Activity – Below are entries. Reproduce exactly the lines between the line holding "- A Python [str]" and the line holding "travels as the", inclusive, and only those.
──────── Supplied material
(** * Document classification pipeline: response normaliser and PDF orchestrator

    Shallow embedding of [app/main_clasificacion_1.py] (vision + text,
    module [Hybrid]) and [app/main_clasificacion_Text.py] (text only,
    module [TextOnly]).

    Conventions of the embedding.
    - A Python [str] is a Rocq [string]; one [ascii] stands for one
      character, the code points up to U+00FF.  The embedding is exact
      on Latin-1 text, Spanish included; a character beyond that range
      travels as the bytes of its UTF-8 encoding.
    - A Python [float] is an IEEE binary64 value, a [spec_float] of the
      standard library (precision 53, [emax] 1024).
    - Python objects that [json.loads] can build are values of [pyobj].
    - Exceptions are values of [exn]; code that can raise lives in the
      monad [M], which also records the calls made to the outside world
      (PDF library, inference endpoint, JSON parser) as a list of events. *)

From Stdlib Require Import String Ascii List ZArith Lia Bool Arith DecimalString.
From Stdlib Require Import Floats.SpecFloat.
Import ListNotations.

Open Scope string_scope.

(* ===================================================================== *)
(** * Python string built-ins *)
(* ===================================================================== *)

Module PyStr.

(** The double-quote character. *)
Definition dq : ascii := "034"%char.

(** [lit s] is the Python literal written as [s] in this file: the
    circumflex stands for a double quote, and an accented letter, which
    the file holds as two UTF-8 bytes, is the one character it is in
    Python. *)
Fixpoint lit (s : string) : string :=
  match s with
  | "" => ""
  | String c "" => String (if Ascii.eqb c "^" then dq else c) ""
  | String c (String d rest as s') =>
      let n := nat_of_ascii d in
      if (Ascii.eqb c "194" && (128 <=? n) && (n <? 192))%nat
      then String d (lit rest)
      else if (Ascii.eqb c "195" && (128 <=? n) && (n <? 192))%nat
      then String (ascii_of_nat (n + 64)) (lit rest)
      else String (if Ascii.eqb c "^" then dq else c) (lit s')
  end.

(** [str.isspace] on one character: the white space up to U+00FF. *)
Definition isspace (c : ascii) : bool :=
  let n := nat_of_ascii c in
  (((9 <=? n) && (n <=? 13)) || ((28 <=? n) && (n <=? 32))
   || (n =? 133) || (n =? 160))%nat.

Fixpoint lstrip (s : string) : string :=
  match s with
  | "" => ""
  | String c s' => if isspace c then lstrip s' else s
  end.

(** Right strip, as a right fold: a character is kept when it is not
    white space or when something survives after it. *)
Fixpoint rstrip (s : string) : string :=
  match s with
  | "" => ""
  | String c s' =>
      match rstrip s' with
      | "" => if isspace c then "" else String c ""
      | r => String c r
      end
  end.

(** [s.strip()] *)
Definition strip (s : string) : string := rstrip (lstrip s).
────────────────
──────── Supplied material
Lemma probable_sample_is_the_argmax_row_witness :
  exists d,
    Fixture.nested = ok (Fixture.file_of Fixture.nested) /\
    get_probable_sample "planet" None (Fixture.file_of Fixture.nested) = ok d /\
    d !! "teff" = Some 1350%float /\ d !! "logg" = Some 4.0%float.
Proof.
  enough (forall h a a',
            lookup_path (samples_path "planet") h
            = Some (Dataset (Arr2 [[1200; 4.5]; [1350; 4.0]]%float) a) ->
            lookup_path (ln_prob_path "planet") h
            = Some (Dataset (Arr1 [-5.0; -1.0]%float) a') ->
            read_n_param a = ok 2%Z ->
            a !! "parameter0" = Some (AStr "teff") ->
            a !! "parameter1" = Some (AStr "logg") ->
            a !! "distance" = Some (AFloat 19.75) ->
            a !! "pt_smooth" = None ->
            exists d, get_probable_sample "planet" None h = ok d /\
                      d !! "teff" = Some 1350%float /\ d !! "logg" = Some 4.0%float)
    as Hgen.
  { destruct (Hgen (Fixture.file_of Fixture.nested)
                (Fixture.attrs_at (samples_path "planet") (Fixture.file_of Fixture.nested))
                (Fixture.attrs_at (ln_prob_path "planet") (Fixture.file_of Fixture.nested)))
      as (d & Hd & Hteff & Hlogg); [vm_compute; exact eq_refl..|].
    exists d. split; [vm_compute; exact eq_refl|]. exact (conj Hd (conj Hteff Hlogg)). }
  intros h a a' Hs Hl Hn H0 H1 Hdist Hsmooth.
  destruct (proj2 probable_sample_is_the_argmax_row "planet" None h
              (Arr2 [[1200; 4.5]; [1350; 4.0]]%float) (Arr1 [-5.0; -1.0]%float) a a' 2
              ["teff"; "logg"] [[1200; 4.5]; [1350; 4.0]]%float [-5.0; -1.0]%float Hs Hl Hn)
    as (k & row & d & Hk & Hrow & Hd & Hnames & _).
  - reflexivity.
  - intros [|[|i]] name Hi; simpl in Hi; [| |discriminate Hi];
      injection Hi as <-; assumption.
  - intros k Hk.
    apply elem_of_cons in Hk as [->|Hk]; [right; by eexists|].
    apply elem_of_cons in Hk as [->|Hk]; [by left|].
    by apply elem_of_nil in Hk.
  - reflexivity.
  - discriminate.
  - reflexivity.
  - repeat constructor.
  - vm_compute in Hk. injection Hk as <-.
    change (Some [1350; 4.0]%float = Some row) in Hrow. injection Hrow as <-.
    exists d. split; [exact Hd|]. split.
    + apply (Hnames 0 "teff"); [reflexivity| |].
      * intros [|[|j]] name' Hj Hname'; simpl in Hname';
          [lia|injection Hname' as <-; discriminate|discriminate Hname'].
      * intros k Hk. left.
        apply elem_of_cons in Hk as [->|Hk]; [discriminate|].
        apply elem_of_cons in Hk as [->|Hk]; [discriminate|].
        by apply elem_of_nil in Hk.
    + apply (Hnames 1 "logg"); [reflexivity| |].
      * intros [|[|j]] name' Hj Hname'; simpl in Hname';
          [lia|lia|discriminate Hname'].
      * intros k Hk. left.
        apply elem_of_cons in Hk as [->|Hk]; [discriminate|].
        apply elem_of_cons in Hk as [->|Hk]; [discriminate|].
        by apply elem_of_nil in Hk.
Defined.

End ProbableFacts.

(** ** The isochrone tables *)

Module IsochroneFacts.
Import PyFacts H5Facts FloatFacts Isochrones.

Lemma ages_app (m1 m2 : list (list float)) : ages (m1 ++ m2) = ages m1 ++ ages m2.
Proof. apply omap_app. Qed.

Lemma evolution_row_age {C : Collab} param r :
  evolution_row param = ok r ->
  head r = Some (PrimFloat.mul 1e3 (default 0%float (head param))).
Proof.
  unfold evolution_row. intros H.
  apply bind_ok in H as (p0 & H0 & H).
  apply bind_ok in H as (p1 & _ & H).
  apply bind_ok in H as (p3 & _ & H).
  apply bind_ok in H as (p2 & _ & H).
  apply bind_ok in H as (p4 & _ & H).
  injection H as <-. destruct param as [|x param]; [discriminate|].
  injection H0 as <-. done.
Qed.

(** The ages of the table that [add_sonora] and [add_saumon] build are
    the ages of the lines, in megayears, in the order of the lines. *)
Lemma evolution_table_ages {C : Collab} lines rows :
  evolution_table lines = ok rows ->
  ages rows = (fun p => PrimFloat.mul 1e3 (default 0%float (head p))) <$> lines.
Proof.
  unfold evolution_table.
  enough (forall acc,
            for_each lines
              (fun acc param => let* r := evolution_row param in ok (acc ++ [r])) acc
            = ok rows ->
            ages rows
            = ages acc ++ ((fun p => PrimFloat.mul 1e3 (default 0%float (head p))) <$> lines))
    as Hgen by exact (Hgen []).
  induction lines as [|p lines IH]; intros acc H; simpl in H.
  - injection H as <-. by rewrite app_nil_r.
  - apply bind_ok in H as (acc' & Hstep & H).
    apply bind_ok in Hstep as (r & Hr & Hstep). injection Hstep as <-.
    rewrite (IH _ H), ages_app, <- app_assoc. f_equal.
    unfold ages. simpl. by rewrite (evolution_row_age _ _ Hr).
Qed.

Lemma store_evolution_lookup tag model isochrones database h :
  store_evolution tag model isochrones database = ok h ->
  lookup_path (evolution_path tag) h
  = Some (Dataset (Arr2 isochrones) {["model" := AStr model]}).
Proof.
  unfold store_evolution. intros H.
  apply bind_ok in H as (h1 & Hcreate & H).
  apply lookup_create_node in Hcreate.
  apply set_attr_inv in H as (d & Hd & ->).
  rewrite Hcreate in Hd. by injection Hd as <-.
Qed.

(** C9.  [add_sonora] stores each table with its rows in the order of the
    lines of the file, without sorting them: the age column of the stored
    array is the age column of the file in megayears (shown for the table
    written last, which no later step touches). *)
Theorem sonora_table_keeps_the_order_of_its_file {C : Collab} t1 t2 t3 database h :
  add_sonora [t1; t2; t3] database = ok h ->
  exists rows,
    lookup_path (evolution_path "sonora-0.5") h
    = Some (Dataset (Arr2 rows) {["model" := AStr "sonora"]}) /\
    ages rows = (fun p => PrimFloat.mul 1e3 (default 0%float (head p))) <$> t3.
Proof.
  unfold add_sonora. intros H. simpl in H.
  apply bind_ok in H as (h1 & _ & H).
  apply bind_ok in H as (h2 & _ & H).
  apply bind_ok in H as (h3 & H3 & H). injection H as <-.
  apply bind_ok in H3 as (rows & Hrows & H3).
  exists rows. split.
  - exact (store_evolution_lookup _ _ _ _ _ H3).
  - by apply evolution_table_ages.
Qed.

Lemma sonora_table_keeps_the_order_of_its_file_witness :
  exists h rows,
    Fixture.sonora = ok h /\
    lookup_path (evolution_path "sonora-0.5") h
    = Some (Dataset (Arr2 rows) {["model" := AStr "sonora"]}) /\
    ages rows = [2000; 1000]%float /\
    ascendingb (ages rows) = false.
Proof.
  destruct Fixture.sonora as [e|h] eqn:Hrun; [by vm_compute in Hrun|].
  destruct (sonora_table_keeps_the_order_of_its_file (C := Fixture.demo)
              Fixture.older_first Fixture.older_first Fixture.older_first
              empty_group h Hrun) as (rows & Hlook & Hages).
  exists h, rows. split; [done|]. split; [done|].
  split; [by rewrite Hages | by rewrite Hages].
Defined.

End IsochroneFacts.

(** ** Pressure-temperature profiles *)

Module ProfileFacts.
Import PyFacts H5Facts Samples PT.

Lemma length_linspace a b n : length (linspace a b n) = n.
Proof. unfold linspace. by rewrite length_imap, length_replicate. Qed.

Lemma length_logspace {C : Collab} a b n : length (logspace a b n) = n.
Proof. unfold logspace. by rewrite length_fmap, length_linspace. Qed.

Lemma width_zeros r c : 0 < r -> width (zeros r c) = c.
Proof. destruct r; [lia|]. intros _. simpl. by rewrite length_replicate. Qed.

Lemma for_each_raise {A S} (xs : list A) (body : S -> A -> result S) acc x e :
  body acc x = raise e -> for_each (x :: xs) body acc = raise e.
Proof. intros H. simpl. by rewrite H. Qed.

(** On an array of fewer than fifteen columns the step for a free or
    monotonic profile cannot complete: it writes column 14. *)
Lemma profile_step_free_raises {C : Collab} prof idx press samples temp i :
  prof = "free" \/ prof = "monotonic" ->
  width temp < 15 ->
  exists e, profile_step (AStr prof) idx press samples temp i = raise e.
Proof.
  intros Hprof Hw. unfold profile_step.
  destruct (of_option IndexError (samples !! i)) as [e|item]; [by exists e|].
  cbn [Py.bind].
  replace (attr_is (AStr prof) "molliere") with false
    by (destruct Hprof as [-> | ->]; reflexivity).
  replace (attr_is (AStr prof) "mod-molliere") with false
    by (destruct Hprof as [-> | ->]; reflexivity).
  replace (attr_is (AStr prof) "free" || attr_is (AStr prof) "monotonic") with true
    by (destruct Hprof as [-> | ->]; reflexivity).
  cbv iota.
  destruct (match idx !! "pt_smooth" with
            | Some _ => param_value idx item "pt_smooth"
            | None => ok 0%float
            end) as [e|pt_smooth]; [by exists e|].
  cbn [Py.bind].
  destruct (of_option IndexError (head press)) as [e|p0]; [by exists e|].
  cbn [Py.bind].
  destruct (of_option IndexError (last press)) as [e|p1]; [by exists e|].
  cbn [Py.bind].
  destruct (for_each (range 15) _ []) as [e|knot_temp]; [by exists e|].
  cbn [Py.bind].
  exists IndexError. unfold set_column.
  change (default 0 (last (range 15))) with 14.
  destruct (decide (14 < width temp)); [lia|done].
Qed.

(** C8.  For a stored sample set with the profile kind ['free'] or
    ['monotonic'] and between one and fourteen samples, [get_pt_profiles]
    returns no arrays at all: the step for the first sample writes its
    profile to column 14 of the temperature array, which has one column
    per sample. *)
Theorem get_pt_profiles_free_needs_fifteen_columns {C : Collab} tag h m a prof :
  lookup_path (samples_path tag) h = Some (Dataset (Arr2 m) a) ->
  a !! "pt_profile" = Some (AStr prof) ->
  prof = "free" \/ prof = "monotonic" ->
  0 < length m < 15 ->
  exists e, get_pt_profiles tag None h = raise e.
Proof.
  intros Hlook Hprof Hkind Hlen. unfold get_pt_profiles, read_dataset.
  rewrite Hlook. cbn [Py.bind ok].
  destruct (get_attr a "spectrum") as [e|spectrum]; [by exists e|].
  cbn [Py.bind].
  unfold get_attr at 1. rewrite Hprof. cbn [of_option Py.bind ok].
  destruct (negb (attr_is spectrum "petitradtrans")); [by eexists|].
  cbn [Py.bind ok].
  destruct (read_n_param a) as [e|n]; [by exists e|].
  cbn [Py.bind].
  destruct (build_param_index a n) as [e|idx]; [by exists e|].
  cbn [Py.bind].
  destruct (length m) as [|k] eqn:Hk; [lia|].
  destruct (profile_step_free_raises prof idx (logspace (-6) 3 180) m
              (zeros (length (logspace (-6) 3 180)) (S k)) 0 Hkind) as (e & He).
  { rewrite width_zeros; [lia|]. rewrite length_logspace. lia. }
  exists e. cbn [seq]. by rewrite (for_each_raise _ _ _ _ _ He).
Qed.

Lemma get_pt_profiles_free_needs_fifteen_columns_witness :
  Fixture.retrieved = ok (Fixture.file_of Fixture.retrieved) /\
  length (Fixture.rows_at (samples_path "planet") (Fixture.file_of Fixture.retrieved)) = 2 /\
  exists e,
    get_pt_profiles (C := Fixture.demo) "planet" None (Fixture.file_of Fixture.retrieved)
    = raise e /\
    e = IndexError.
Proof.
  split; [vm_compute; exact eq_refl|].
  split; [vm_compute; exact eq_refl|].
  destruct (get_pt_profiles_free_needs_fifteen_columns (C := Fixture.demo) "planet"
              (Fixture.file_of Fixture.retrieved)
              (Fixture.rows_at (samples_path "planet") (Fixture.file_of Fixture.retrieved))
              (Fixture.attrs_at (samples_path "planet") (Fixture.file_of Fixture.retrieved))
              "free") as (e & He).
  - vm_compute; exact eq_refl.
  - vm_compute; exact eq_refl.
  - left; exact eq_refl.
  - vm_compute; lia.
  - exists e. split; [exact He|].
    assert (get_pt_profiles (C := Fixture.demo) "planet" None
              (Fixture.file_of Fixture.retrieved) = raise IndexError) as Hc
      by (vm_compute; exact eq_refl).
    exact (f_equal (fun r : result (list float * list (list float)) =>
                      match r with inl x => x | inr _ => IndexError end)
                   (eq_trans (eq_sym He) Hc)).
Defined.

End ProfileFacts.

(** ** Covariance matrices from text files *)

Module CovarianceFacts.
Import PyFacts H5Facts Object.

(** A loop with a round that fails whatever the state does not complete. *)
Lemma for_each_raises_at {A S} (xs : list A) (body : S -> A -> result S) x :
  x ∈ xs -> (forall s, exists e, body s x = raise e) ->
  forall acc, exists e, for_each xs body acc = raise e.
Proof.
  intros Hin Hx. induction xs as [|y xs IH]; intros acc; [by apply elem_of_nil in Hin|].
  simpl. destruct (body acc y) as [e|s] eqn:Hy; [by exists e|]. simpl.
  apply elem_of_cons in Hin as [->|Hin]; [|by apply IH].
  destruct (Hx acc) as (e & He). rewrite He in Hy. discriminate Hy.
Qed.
────────────────
Solution –
    - A Python [str] is a Rocq [string]; one [ascii] stands for one
      character, the code points up to U+00FF.  The embedding is exact
      on Latin-1 text, Spanish included; a character beyond that range
      travels as the bytes of its UTF-8 encoding.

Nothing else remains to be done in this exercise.